Video items can serve a variety of purposes, but medical certification videos can be divided into two primary types of scenarios: real encounters and simulated encounters. Real encounters involve real patients and real physicians in a practice or clinical setting, and are most often used when a patient’s physical appearance or condition cannot be accurately portrayed by an actor. Simulated encounters involve standardized actors, filling the roles of patient or physician in a simulated clinical setting, and are most often used when a patient’s physical appearance or condition can be effectively replicated. Simulated encounters might also be used to re-enact scenarios without patients, including the simulation of appropriate (or inappropriate) patient safety techniques, like hand-washing.
Nevertheless, a number of challenges remain, including the challenges of developing ideas for video and item writing. This is a substantially new task and even seasoned item writers may struggle with the new task of writing video scripts.
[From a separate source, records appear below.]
(** * Tawhiri: wind dataset store and flight model combinators

    A shallow embedding of [tawhiri/dataset.py] and [tawhiri/models.py].

    Conventions of the embedding.
    - Python integers are [Z].  A finite Python float is the rational
      [Q] it denotes.  In [dataset.py] every float operation is the exact
      operation followed by [py.fl], the rounding of IEEE 754 binary64
      (to nearest, ties to even, with subnormals); a result too large
      for a float ends in [OverflowError].  [int(x)] truncates toward
      zero.  In [models.py] and in the script the sums and comparisons
      of floats are those of the rationals.
    - Class attributes of [Dataset] live in one record, [DatasetClass],
      that is part of the process state; instances only hold what
      [__init__] assigns on [self].
    - Code that raises returns [inl exn]; the process state reached
      before the exception is kept, as in Python.
    - The file system, [datetime.strptime] and the [suntime] library are
      the environment: the first is a component of the state, the other
      two are parameters.  System calls on a file that exists ([open],
      [seek], [tell]) are taken to succeed; [mmap] fails on an empty
      file. *)

From Stdlib Require Import ZArith QArith Qabs Qround Qpower Qreduction.
From Stdlib Require Import List String Ascii Bool Lia Lqa.
Import ListNotations.

(** ** Python built-ins used by the sources *)

Module py.

Local Open Scope Z_scope.

(** Number of elements of [range(lo, hi, step)] for a positive step. *)
Definition range_len (lo hi step : Z) : Z :=
  if (0 <? step) && (lo <? hi) then 1 + (hi - 1 - lo) / step else 0.

(** [range(lo, hi, step)], as the list it iterates over; every call in the
    sources has a positive literal step. *)
Definition range (lo hi step : Z) : list Z :=
  map (fun i => lo + step * Z.of_nat i) (seq 0 (Z.to_nat (range_len lo hi step))).

Definition len {A : Type} (l : list A) : Z := Z.of_nat (List.length l).

(** [int(x)] on a float: truncation toward zero. *)
Definition int (x : Q) : Z := Z.quot (Qnum x) (Zpos (Qden x)).

(** *** Binary64 arithmetic

    [ilog2 x] is the exponent of a non-zero [x]: [2^e <= |x| < 2^(e+1)]. *)
Definition ilog2 (x : Q) : Z :=
  let e0 := Z.log2 (Z.abs (Qnum x)) - Z.log2 (Zpos (Qden x)) in
  if Qle_bool (2 ^ e0) (Qabs x) then e0 else e0 - 1.

(** The integer nearest to [y], the even one of the two on a tie. *)
Definition round_half_even (y : Q) : Z :=
  let f := Qfloor y in
  match Qcompare (y - inject_Z f) (1 # 2) with
  | Lt => f
  | Gt => f + 1
  | Eq => if Z.even f then f else f + 1
  end.

(** The spacing of the floats around [x]: 53 significant bits, and
    [2^-1074] on the subnormal range. *)
Definition quantum (x : Q) : Q := (2 ^ Z.max (ilog2 x - 52) (-1074))%Q.

(** The float nearest to [x], before any test for overflow. *)
Definition fl (x : Q) : Q :=
  let x := Qred x in
  if Qeq_bool x 0 then 0%Q
  else let q := quantum x in Qred (inject_Z (round_half_even (x / q)) * q).

(** A rounded result at or beyond [2^1024] is not a finite float. *)
Definition overflows (x : Q) : bool := Qle_bool (2 ^ 1024) (Qabs x).

(** Half a unit in the last place, relative to the value. *)
Definition half_ulp : Q := 1 # 9007199254740992.

(** [sorted(l, reverse=True)] for a strict order [lt]: a stable sort into
    descending order. *)
Fixpoint insert_desc {A : Type} (lt : A -> A -> bool) (x : A) (l : list A) : list A :=
  match l with
  | [] => [x]
  | y :: l' => if lt x y then y :: insert_desc lt x l' else x :: l
  end.

Definition sorted_rev {A : Type} (lt : A -> A -> bool) (l : list A) : list A :=
  fold_right (insert_desc lt) [] l.

(** Comparisons on floats. *)
Definition Qltb (x y : Q) : bool := negb (Qle_bool y x).

(** Lexicographic order on [str]. *)
Definition str_ltb (a b : string) : bool :=
  match String.compare a b with Lt => true | _ => false end.

(** [os.path.join(a, b)] on POSIX. *)
Definition starts_with_sep (s : string) : bool :=
  match s with
  | String c _ => Ascii.eqb c "/"%char
  | EmptyString => false
  end.

Fixpoint ends_with_sep (s : string) : bool :=
  match s with
  | EmptyString => false
  | String c EmptyString => Ascii.eqb c "/"%char
  | String _ s' => ends_with_sep s'
  end.

Definition path_join (a b : string) : string :=
  if starts_with_sep b then b
  else if (String.eqb a "" || ends_with_sep a)%bool then (a ++ b)%string
  else (a ++ "/" ++ b)%string.

(** [s[:n]] and [s[n:]]. *)
Definition take (n : nat) (s : string) : string := String.substring 0 n s.
Definition drop (n : nat) (s : string) : string := String.substring n (String.length s - n) s.

(** Zero-padded decimal rendering, as [%Y], [%m], [%d], [%H] produce. *)
Definition digit (d : Z) : ascii := ascii_of_nat (48 + Z.to_nat d).

Fixpoint zfill (width : nat) (v : Z) (acc : string) : string :=
  match width with
  | O => acc
  | S w => zfill w (v / 10) (String (digit (v mod 10)) acc)
  end.

End py.

(** ** [tawhiri/dataset.py] *)

Module dataset.

Local Open Scope Z_scope.

(** [datetime.datetime] values as [strptime(_, "%Y%m%d%H")] builds them:
    naive, with minute, second and microsecond zero. *)
Record datetime : Type := mk_datetime {
  year : Z; month : Z; day : Z; hour : Z
}.

Definition datetime_eqb (a b : datetime) : bool :=
  (year a =? year b) && (month a =? month b) && (day a =? day b) && (hour a =? hour b).

Definition datetime_ltb (a b : datetime) : bool :=
  (year a <? year b) || ((year a =? year b) &&
  ((month a <? month b) || ((month a =? month b) &&
  ((day a <? day b) || ((day a =? day b) && (hour a <? hour b)))))).

(** [ds_time.strftime("%Y%m%d%H")] *)
Definition strftime_YmdH (t : datetime) : string :=
  (py.zfill 4 (year t) "" ++ py.zfill 2 (month t) "" ++
   py.zfill 2 (day t) "" ++ py.zfill 2 (hour t) "")%string.

(** The named tuple [axes]. *)
Record Axes : Type := mk_axes {
  ax_hour : list Z;
  ax_pressure : list Z;
  ax_variable : list string;
  ax_latitude : list Q;
  ax_longitude : list Q
}.

Definition Shape : Type := (Z * Z * Z * Z * Z)%type.

Definition shape_list (s : Shape) : list Z :=
  let '(a, b, c, d, e) := s in [a; b; c; d; e].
Due to the challenges of item-writing for video, ABIM has been developing a standardized video storyboarding process to support item writers, providing prompts for information that might otherwise be forgotten and building important considerations, like maximizing video utility, into the process. The storyboarding process ensures the consistency and quality of both videos and related items and guides item writers in considering video only if it will add value to the examination rather than using video simply because the technology is available.
This session will include small group activities structured around the tasks of storyboarding and writing a video item. Participants will obtain an understanding of how to develop a standard storyboarding process to apply to their practice area and support their own item writers.